Selon des données de suivi des navires, au moins sept grands pétroliers ont fait demi-tour près du Yémen cette semaine. Cela se produit après que le groupe Houthi a annoncé un embargo maritime contre l'Arabie Saoudite, lundi dernier. La déclaration des Houthis a créé une grande inquiétude, et tous ces pétroliers, qui étaient en route vers ou depuis des ports saoudiens, ont rapidement changé de cap. Près de 15 % du commerce maritime mondial traverse la mer Rouge, qui fait le lien entre la Méditerranée et le golfe d'Aden. Cette situation est cruciale pour l'exportation du pétrole saoudien, car la porte de Bab al-Mandab est aussi stratégique. Si les Houthis poursuivent leurs menaces et restreignent davantage le commerce, cela risque d'augmenter les prix du pétrole à l'échelle mondiale.

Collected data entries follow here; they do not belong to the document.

(** * ButterComp2: the stereo compressor engine of [buttercomp2.cpp]

    A shallow embedding of the C++ engine ([src/cpp/buttercomp2.cpp]) and the
    properties its specification states about it.

    The engine computes on [double]s.  Every function of the source is
    embedded once, over an arithmetic interface [Arith], and the interface
    has two instances:

    - [Arith_double]: IEEE 754 binary64, on Rocq's primitive floats, with
      the [(float)] store rounded to binary32.  This is the arithmetic the
      compiled code runs, NaN and infinities included, and every
      definition evaluates in it.
    - [Arith_Q]: exact rational arithmetic, the real-number reading of the
      same code, in which the algebraic properties (bounds, invariants)
      are proved.

    Pointers that may be null are [option]s, the [int]s are [Z], the
    two-element arrays of the state are pairs indexed by a channel, and
    the calls to [rand()] read an oracle sequence with a counter. *)

From Stdlib Require Import ZArith QArith Qabs Lqa Lia List Bool Floats.
Import ListNotations.

Set Warnings "-inexact-float".

(** ** The arithmetic of the source *)

Declare Scope num_scope.
Delimit Scope num_scope with num.

(** The operations and literals [buttercomp2.cpp] uses on [double]. *)
Class Arith (num : Type) : Type := {
  k0 : num;        (* 0.0 *)
  k0_001 : num;    (* 0.001 *)
  k0_01 : num;     (* 0.01 *)
  k0_1 : num;      (* 0.1 *)
  k0_5 : num;      (* 0.5 *)
  k0_999 : num;    (* 0.999 *)
  k1 : num;        (* 1.0 *)
  k1_1 : num;      (* 1.1 *)
  k2 : num;        (* 2.0 *)
  k14 : num;       (* 14.0 *)
  k1em10 : num;    (* 1.0e-10 *)
  add : num -> num -> num;
  sub : num -> num -> num;
  mul : num -> num -> num;
  div : num -> num -> num;
  neg : num -> num;
  fabs : num -> num;
  ltb : num -> num -> bool;    (* a < b *)
  of_int : Z -> num;           (* double(i) of an int *)
  to_float : num -> num        (* the value (float)x holds *)
}.

Notation "x + y" := (add x y) : num_scope.
Notation "x - y" := (sub x y) : num_scope.
Notation "x * y" := (mul x y) : num_scope.
Notation "x / y" := (div x y) : num_scope.
Notation "- x" := (neg x) : num_scope.
Notation "x <? y" := (ltb x y) : num_scope.
Notation "x >? y" := (ltb y x) : num_scope.

(** Exact arithmetic. *)
Definition Qltb (a b : Q) : bool := negb (Qle_bool b a).

#[export] Instance Arith_Q : Arith Q := {
  k0 := 0;
  k0_001 := 1 # 1000;
  k0_01 := 1 # 100;
  k0_1 := 1 # 10;
  k0_5 := 1 # 2;
  k0_999 := 999 # 1000;
  k1 := 1;
  k1_1 := 11 # 10;
  k2 := 2;
  k14 := 14;
  k1em10 := 1 # 10000000000;
  add := Qplus;
  sub := Qminus;
  mul := Qmult;
  div := Qdiv;
  neg := Qopp;
  fabs := Qabs;
  ltb := Qltb;
  of_int := inject_Z;
  to_float := fun x => x
}.

(** Binary64.  [double_of_int] is exact on the range of [int]. *)
Definition double_of_int (z : Z) : float :=
  if (z <? 0)%Z then PrimFloat.opp (PrimFloat.of_uint63 (Uint63.of_Z (- z)))
  else PrimFloat.of_uint63 (Uint63.of_Z z).

(** The [(float)] conversion: round to nearest even in binary32 (24 bits of
    precision, exponents below 128); zeros, infinities and NaN are kept. *)
Definition float_of_double (x : float) : float :=
  match Prim2SF x with
  | S754_finite s m e => SF2Prim (binary_round 24 128 s m e)
  | _ => x
  end.

#[export] Instance Arith_double : Arith float := {
  k0 := 0.0%float;
  k0_001 := 0.001%float;
  k0_01 := 0.01%float;
  k0_1 := 0.1%float;
  k0_5 := 0.5%float;
  k0_999 := 0.999%float;
  k1 := 1.0%float;
  k1_1 := 1.1%float;
  k2 := 2.0%float;
  k14 := 14.0%float;
  k1em10 := 1.0e-10%float;
  add := PrimFloat.add;
  sub := PrimFloat.sub;
  mul := PrimFloat.mul;
  div := PrimFloat.div;
  neg := PrimFloat.opp;
  fabs := PrimFloat.abs;
  ltb := PrimFloat.ltb;
  of_int := double_of_int;
  to_float := float_of_double
}.

(** ** The state *)

(** The index [ch] of the per-channel arrays. *)
Inductive chan : Type := ch0 | ch1.

(** A [double x[2]]. *)
Definition arr2 (T : Type) : Type := (T * T)%type.

Definition aget {T : Type} (a : arr2 T) (ch : chan) : T :=
  match ch with ch0 => fst a | ch1 => snd a end.

Definition aset {T : Type} (a : arr2 T) (ch : chan) (v : T) : arr2 T :=
  match ch with ch0 => (v, snd a) | ch1 => (fst a, v) end.

(** [struct ButterComp2State]. *)
Record ButterComp2State (num : Type) : Type := mkState {
  sample_rate : num;
  compress : num;
  output : num;
  dry_wet : num;
  control_A_pos : arr2 num;
  control_A_neg : arr2 num;
  control_B_pos : arr2 num;
  control_B_neg : arr2 num;
  target_pos : arr2 num;
  target_neg : arr2 num;
  avg_A : arr2 num;
  avg_B : arr2 num;
  dyn_A : arr2 num;
  dyn_B : arr2 num;
  fpflip : Z
}.

Arguments mkState {num}.
Arguments sample_rate {num}.
Arguments compress {num}.
Arguments output {num}.
Arguments dry_wet {num}.
Arguments control_A_pos {num}.
Arguments control_A_neg {num}.
Arguments control_B_pos {num}.
Arguments control_B_neg {num}.
Arguments target_pos {num}.
Arguments target_neg {num}.
Arguments avg_A {num}.
Arguments avg_B {num}.
Arguments dyn_A {num}.
Arguments dyn_B {num}.
Arguments fpflip {num}.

Avant l'annonce de l'embargo, 20 navires avaient déjà entré la mer Rouge, indiquant une activité importante de transport maritime. Les analystes craignent que si les Houthis attaquent des navires dans cette région, le trafic international sera gravement affecté, et pas seulement pour les navires en direction de l'Arabie Saoudite. Par exemple, le 17 juillet dernier, des tensions avaient déjà été signalées, et les Houthis avaient déclaré que tout navire lié à des intérêts israéliens, américains ou saoudiens devrait éviter de traverser le secteur jusqu'à ce que la menace diminue. Une situation similaire s'est déjà produite plus tôt cette année, ce qui souligne l'instabilité actuelle dans la région. Des conséquences économiques importantes pourraient en résulter, touchant non seulement l'Arabie Saoudite, mais aussi d'autres pays dépendants des importations de pétrole.